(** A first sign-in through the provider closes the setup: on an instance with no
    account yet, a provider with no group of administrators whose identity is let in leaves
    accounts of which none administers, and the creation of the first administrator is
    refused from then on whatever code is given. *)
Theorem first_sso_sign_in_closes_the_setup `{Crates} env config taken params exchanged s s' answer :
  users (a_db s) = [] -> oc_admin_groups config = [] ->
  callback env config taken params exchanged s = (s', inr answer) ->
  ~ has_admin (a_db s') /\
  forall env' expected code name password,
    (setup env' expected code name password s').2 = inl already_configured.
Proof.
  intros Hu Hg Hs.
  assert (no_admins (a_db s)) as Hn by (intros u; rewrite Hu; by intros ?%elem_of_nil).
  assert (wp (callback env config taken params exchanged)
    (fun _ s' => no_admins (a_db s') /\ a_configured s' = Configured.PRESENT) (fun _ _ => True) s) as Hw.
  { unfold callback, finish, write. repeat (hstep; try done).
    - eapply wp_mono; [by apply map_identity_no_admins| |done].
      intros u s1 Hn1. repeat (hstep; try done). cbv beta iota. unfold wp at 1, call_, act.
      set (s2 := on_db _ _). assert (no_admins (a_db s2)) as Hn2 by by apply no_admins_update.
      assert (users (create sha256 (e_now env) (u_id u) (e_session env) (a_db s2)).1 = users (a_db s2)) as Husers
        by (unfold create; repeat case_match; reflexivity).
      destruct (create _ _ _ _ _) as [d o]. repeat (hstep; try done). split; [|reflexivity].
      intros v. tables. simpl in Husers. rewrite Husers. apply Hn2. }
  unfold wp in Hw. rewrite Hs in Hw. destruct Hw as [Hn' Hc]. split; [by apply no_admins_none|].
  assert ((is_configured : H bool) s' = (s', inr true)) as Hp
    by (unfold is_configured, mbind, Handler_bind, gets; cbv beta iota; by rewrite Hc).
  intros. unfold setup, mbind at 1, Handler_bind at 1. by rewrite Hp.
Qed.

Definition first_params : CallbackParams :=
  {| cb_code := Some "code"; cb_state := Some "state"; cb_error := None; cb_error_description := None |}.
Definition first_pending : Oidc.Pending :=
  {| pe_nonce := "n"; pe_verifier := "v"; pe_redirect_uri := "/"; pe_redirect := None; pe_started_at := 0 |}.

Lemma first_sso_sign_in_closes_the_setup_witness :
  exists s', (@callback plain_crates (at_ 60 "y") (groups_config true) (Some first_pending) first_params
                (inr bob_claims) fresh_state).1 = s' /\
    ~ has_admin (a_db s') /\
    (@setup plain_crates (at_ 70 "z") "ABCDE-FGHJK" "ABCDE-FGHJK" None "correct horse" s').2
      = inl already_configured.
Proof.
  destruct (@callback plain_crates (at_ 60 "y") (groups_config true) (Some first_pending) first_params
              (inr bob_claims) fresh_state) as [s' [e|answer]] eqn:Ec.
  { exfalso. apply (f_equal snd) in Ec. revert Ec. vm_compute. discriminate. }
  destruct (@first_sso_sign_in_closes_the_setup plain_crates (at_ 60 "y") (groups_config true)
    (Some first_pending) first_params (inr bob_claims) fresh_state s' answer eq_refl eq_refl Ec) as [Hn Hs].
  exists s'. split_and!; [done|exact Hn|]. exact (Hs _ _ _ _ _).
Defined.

= What needs to be done =
Each record above is to be written out again exactly.

= Response to this task =
(** A first sign-in through the provider closes the setup: on an instance with no
    account yet, a provider with no group of administrators whose identity is let in leaves
    accounts of which none administers, and the creation of the first administrator is
    refused from then on whatever code is given. *)
Theorem first_sso_sign_in_closes_the_setup `{Crates} env config taken params exchanged s s' answer :
  users (a_db s) = [] -> oc_admin_groups config = [] ->
  callback env config taken params exchanged s = (s', inr answer) ->
  ~ has_admin (a_db s') /\
  forall env' expected code name password,
    (setup env' expected code name password s').2 = inl already_configured.
Proof.
  intros Hu Hg Hs.
  assert (no_admins (a_db s)) as Hn by (intros u; rewrite Hu; by intros ?%elem_of_nil).
  assert (wp (callback env config taken params exchanged)
    (fun _ s' => no_admins (a_db s') /\ a_configured s' = Configured.PRESENT) (fun _ _ => True) s) as Hw.
  { unfold callback, finish, write. repeat (hstep; try done).
    - eapply wp_mono; [by apply map_identity_no_admins| |done].
      intros u s1 Hn1. repeat (hstep; try done). cbv beta iota. unfold wp at 1, call_, act.
      set (s2 := on_db _ _). assert (no_admins (a_db s2)) as Hn2 by by apply no_admins_update.
      assert (users (create sha256 (e_now env) (u_id u) (e_session env) (a_db s2)).1 = users (a_db s2)) as Husers
        by (unfold create; repeat case_match; reflexivity).
      destruct (create _ _ _ _ _) as [d o]. repeat (hstep; try done). split; [|reflexivity].
      intros v. tables. simpl in Husers. rewrite Husers. apply Hn2. }
  unfold wp in Hw. rewrite Hs in Hw. destruct Hw as [Hn' Hc]. split; [by apply no_admins_none|].
  assert ((is_configured : H bool) s' = (s', inr true)) as Hp
    by (unfold is_configured, mbind, Handler_bind, gets; cbv beta iota; by rewrite Hc).
  intros. unfold setup, mbind at 1, Handler_bind at 1. by rewrite Hp.
Qed.

Definition first_params : CallbackParams :=
  {| cb_code := Some "code"; cb_state := Some "state"; cb_error := None; cb_error_description := None |}.
Definition first_pending : Oidc.Pending :=
  {| pe_nonce := "n"; pe_verifier := "v"; pe_redirect_uri := "/"; pe_redirect := None; pe_started_at := 0 |}.

Lemma first_sso_sign_in_closes_the_setup_witness :
  exists s', (@callback plain_crates (at_ 60 "y") (groups_config true) (Some first_pending) first_params
                (inr bob_claims) fresh_state).1 = s' /\
    ~ has_admin (a_db s') /\
    (@setup plain_crates (at_ 70 "z") "ABCDE-FGHJK" "ABCDE-FGHJK" None "correct horse" s').2
      = inl already_configured.
Proof.
  destruct (@callback plain_crates (at_ 60 "y") (groups_config true) (Some first_pending) first_params
              (inr bob_claims) fresh_state) as [s' [e|answer]] eqn:Ec.
  { exfalso. apply (f_equal snd) in Ec. revert Ec. vm_compute. discriminate. }
  destruct (@first_sso_sign_in_closes_the_setup plain_crates (at_ 60 "y") (groups_config true)
    (Some first_pending) first_params (inr bob_claims) fresh_state s' answer eq_refl eq_refl Ec) as [Hn Hs].
  exists s'. split_and!; [done|exact Hn|]. exact (Hs _ _ _ _ _).
Defined.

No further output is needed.